What this task involves:
Search the records below for the word "byte", then return every line where it appears.

Material shown:

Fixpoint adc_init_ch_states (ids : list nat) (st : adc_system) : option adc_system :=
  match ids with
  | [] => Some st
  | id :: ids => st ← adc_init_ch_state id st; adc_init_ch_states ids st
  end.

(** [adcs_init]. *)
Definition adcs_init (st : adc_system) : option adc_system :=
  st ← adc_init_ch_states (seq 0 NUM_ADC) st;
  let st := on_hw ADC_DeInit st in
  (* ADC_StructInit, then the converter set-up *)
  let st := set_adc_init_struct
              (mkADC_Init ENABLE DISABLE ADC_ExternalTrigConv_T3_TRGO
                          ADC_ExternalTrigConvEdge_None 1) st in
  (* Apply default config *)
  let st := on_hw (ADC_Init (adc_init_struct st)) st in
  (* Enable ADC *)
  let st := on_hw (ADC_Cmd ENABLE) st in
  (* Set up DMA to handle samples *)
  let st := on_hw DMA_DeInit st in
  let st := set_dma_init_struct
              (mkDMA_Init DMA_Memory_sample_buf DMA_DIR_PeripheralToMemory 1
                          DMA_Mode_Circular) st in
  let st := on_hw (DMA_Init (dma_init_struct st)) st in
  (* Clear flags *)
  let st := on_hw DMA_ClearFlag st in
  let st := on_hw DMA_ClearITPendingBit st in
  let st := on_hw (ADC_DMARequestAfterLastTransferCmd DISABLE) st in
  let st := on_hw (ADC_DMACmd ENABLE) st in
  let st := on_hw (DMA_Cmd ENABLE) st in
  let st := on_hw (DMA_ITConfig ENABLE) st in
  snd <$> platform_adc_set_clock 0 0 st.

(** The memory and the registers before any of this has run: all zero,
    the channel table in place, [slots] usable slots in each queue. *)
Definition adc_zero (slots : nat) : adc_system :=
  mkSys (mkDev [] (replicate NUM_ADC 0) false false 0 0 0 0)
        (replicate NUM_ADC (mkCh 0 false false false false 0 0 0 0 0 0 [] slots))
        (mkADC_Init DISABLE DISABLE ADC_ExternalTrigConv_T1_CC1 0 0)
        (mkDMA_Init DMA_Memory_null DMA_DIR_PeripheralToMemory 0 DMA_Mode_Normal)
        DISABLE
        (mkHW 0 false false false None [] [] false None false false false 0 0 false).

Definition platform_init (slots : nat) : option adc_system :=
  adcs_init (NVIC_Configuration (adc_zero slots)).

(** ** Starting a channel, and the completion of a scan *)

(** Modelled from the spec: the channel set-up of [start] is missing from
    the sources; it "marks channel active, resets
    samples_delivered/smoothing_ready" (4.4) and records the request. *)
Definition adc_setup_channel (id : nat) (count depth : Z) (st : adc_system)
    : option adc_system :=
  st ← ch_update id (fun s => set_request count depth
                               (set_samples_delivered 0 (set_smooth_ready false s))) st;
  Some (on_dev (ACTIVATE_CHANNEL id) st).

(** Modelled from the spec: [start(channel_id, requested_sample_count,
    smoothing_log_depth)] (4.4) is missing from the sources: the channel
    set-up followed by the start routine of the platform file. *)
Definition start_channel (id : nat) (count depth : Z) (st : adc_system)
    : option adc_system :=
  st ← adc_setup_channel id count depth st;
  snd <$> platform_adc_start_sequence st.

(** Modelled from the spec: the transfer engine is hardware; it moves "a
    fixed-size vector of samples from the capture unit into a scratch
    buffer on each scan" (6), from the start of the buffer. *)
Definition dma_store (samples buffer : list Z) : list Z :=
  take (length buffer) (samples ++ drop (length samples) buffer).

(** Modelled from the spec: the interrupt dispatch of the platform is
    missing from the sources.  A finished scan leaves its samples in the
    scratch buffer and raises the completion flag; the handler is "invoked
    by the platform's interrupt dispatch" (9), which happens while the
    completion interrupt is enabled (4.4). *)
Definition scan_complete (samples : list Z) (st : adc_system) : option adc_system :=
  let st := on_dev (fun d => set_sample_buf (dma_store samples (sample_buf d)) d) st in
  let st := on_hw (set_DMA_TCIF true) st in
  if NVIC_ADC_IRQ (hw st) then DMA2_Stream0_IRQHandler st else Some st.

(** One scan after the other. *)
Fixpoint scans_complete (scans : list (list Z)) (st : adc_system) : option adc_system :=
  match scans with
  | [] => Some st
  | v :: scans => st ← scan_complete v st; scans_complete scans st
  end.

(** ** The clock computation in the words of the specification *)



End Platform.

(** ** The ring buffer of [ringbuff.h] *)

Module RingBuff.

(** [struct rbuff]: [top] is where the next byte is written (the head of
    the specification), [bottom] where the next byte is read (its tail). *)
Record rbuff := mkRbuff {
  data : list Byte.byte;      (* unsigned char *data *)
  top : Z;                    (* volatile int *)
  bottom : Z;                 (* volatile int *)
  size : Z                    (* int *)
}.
...
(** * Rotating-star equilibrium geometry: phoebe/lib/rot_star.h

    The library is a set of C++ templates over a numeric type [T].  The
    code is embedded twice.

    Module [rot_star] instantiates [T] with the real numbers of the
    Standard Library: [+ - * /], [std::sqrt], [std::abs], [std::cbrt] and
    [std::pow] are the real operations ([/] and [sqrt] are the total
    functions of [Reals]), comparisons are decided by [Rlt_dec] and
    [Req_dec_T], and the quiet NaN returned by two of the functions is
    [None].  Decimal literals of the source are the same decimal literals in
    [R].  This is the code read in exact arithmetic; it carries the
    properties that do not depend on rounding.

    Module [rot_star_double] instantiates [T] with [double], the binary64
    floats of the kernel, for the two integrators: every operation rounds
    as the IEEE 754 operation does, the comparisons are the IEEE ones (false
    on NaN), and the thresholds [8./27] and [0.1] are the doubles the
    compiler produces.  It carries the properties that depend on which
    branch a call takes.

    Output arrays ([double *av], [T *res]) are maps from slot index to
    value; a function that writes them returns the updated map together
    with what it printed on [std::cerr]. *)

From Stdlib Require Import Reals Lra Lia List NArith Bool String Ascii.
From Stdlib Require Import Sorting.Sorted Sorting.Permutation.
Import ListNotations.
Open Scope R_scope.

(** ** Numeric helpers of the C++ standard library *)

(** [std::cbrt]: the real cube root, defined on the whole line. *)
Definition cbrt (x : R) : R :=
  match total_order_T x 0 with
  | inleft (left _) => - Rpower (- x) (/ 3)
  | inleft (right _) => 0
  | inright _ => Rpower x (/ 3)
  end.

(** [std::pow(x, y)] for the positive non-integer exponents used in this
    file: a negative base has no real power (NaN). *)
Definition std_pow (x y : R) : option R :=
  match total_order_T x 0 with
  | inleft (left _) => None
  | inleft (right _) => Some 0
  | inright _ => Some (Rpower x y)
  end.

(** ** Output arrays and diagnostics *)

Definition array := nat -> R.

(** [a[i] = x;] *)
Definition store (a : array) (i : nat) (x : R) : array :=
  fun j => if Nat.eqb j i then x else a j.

Finished exercise:
(** [struct rbuff]: [top] is where the next byte is written (the head of
    the specification), [bottom] where the next byte is read (its tail). *)
  data : list Byte.byte;      (* unsigned char *data *)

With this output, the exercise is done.